On October 26th, the media was clearly taking a rare holiday, because Canadian federal government passed an anti-Islamophobia motion and it went largely ignored by the media. Though major news outlets were falling over themselves when a similar motion failed on October 6th, when this motion passed, they were disappointingly absent. So it begs the question, what were they doing?
To give you the scoop without further delay, here’s what’s wrong with this situation:
The Muslim-Canadian community deserves better than for this motion to pass silently.
Hate crime lawyer, June Chua, writes about the symbolic value of the motion for Yahoo News:
“The symbolism of it is the biggest impact. It’s meant to stigmatize that hate crime, which is good. It says clearly that attitudes socially are changing.”

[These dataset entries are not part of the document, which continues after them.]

(** [handler_case] picks the lemma of the case of a handler's switch. *)
Ltac handler_case :=
  eapply behaves_eq;
  [ lazymatch goal with
    | |- behaves wait _ _ => apply wait_behaves
    | |- behaves (save_update _ _ _) _ _ => apply save_update_behaves
    | |- behaves (save_cluster _ _) _ _ => apply save_cluster_behaves
    | |- behaves (possibility_check _) _ _ => apply possibility_check_behaves
    | |- behaves (impossible_to_start _) _ _ => apply impossible_to_start_behaves
    | |- behaves (pods_removal _) _ _ => apply pods_removal_behaves
    | |- behaves (pods_creation _ _) _ _ => apply pods_creation_behaves
    | |- behaves (stateless_pods_creation _) _ _ => apply stateless_pods_creation_behaves
    | |- behaves (op_archive_prepare _) _ _ => apply op_archive_prepare_behaves
    | |- behaves (when_condition _ (save_update _ _ _)) _ _ =>
        apply when_condition_behaves, save_update_behaves
    | |- behaves (when_condition _ (save_cluster _ _)) _ _ =>
        apply when_condition_behaves, save_cluster_behaves
    | |- behaves op_archive_update _ _ => apply when_condition_behaves, save_update_behaves
    | |- behaves (needQueryTrackerUpdate _ ≫= _) _ _ =>
        apply qt_prepare_behaves; intros;
        first [apply save_update_behaves | apply save_cluster_behaves]
    end
  | reflexivity ].

Section Handlers.
Context {H E : Type} `{K : Kube E} `{CM : ConditionMeta} `{KL : !KubeLaws E K}.
Local Abbreviation W := (World H E).
Implicit Types (cm : ComponentManager W) (w : W).

(** The behaviour of a handler, whatever the update state. *)
Definition implements (handler : ComponentManager W -> M W (option Result * error))
    (f : UpdateFlow) : Prop :=
  forall cm w, behaves (handler cm) w
    (transition f (us_State (updateStatus w)) (facts_of cm w)).

Lemma handleEverything_implements : implements handleEverything UpdateFlowFull.
Proof.
  intros cm w. eapply behaves_read; [reflexivity|].
  destruct (us_State (updateStatus w)); handler_case.
Qed.

Lemma handleStateless_implements : implements handleStateless UpdateFlowStateless.
Proof.
  intros cm w. eapply behaves_read; [reflexivity|].
  destruct (us_State (updateStatus w)); handler_case.
Qed.

Lemma handleMasterOnly_implements : implements handleMasterOnly UpdateFlowMaster.
Proof.
  intros cm w. eapply behaves_read; [reflexivity|].
  destruct (us_State (updateStatus w)); handler_case.
Qed.

Lemma handleTabletNodesOnly_implements : implements handleTabletNodesOnly UpdateFlowTabletNodes.
Proof.
  intros cm w. eapply behaves_read; [reflexivity|].
  destruct (us_State (updateStatus w)); handler_case.
Qed.

Lemma transition_no_phases f s x : phases f = [] -> transition f s x = None.
Proof.
  intros Hf. unfold transition, checks. rewrite Hf. simpl. by case_decide.
Qed.

Lemma handle_flow_behaves cm w :
  behaves (handle_flow cm) w
    (transition (us_Flow (updateStatus w)) (us_State (updateStatus w)) (facts_of cm w)).
Proof.
  eapply behaves_read; [reflexivity|].
  destruct (us_Flow (updateStatus w)).
  - by rewrite transition_no_phases.
  - apply handleStateless_implements.
  - apply handleMasterOnly_implements.
  - apply handleTabletNodesOnly_implements.
  - apply handleEverything_implements.
  - by rewrite transition_no_phases.
Qed.
End Handlers.

(** ** The machine: progress and completeness *)

(** How many phases are left; an update that was turned down is about to end. *)
Definition phases_left (f : UpdateFlow) (s : UpdateState) : nat :=
  if decide (s = UpdateStateImpossibleToStart) then 0 else length (phases_from s (phases f)).

(** The states a flow can be in. *)
Definition flow_state (f : UpdateFlow) (s : UpdateState) : Prop :=
  s = UpdateStateImpossibleToStart /\ checks f = true \/ s ∈ ph_state <$> phases f.

Lemma phases_from_split s l p rest :
  phases_from s l = p :: rest -> exists pre, l = pre ++ p :: rest /\ ph_state p = s.
Proof.
  induction l as [|q l IH]; simpl; [done|]. case_decide as Hq.
  - intros [= -> ->]. by exists [].
  - intros (pre & -> & ?)%IH. by exists (q :: pre).
Qed.

Lemma phases_from_app pre p rest :
  NoDup (ph_state <$> pre ++ p :: rest) -> phases_from (ph_state p) (pre ++ p :: rest) = p :: rest.
Proof.
  induction pre as [|q pre IH]; simpl; [by rewrite decide_True|].
  rewrite NoDup_cons. intros [Hq Hnd]. rewrite decide_False; [auto|].
  intros Heq. apply Hq. rewrite Heq, fmap_app, elem_of_app. right. by left.
Qed.

(** Every flow visits a state at most once, and never the turned-down one. *)
Lemma phases_NoDup f : NoDup (ph_state <$> phases f).
Proof. destruct f; apply (bool_decide_unpack _); vm_compute; exact I. Qed.

Lemma phases_not_impossible f : UpdateStateImpossibleToStart ∉ ph_state <$> phases f.
Proof. destruct f; apply (bool_decide_unpack _); vm_compute; exact I. Qed.

(** Entering a phase of a suffix of the flow. *)
Lemma enter_suffix f pre l s :
  phases f = pre ++ l -> enter l = ToUpdate s ->
  s ∈ ph_state <$> phases f /\ phases_left f s = length l.
Proof.
  intros Hf He. destruct l as [|p l]; [done|]. injection He as <-.
  pose proof (phases_NoDup f) as Hnd. pose proof (phases_not_impossible f) as Hni.
  rewrite Hf in Hnd, Hni |- *.
  assert (ph_state p ∈ ph_state <$> pre ++ p :: l) as Hin.
  { rewrite fmap_app, elem_of_app. right. by left. }
  split; [done|]. unfold phases_left. rewrite decide_False by congruence.
  by rewrite Hf, phases_from_app.
Qed.

Lemma transition_progress f s x s' :
  transition f s x = Some (ToUpdate s') ->
  flow_state f s' /\ phases_left f s' < phases_left f s.
Proof.
  unfold transition. case_decide as Hs; [by case_match|].
  destruct (phases_from s (phases f)) as [|p rest] eqn:Hp; [done|].
  pose proof (phases_from_split _ _ _ _ Hp) as (pre & Hf & Hps).
  assert (phases_left f s = S (length rest)) as ->.
  { unfold phases_left. by rewrite decide_False, Hp. }
  destruct (ph_skip p x); [|destruct (ph_done p x)].
  - intros [= He]. destruct rest as [|q rest]; [done|].
    apply (enter_suffix f (pre ++ [p; q])) in He as [? ->]; [|by rewrite Hf, <- (assoc_L (++))].
    split; [by right|simpl; lia].
  - intros [= He]. apply (enter_suffix f (pre ++ [p])) in He as [? ->];
      [|by rewrite Hf, <- (assoc_L (++))]. split; [by right|lia].
  - destruct (bool_decide _) eqn:Hc; [|done]. simpl. apply bool_decide_eq_true in Hc.
    case_match; [|done]. intros [= <-]. split; [left; split; [done|]|unfold phases_left].
    + unfold checks. apply existsb_exists. exists p. rewrite bool_decide_eq_true.
      split; [|congruence]. apply list_elem_of_In. rewrite Hf, elem_of_app. right. by left.
    + rewrite decide_True by done. lia.
Qed.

The difficulty, of course, of the motion generating greater stigma for those expressing or acting on anti-Islamic views, is that the motion would have to be known about, and talked about.
The motion is very, very needed… as Islamophobia is on the rise in may Western countries.
Apart from the plentiful institutional and passive forms of Islamophobia, there has also been a huge surge of direct, active and pre-meditated displays, aggressions and cruelty directed at the Muslim community across the country. Statistics Canada identifies that hate crimes against Muslims reported to police have more than doubled over the past three years. The National Council of Canadian Muslims (NCCM) reports that October saw more hate crimes against the Canadian Muslim community than any month this year, so far.
Need we mention that the lack of media attention seems fairly (and ironically) Islamophobic? Perhaps we shouldn’t, because when Liberal MP Omar Alghabra pointed this out, he was bombarded with violently racist backlash:
— Rasp (@DailyRasp) October 6, 2016
And of course, we’re never free of the Drumpf supporting Americans chiming in, asking for their bigot king to “build a wall to the North.”
So while the motion has good intentions, will it actually change anything, or anyone?
Sure, the motion passing makes most people feel a little bit better. It means to shame and prevent actions and words which are undertaken in an attempt to humiliate, isolate, frighten, endanger, or injure Muslims. This also extends to damage or vandalism of property.
But unfortunately we can’t be sure this motion is going to do a single thing to help improve the worsening situation. It is surely a step to a more equitable Canada for all citizens, but it would demean the struggles faced by the Canadian Islamic community to look to a motion to be a quick-fix, cure-all, solution.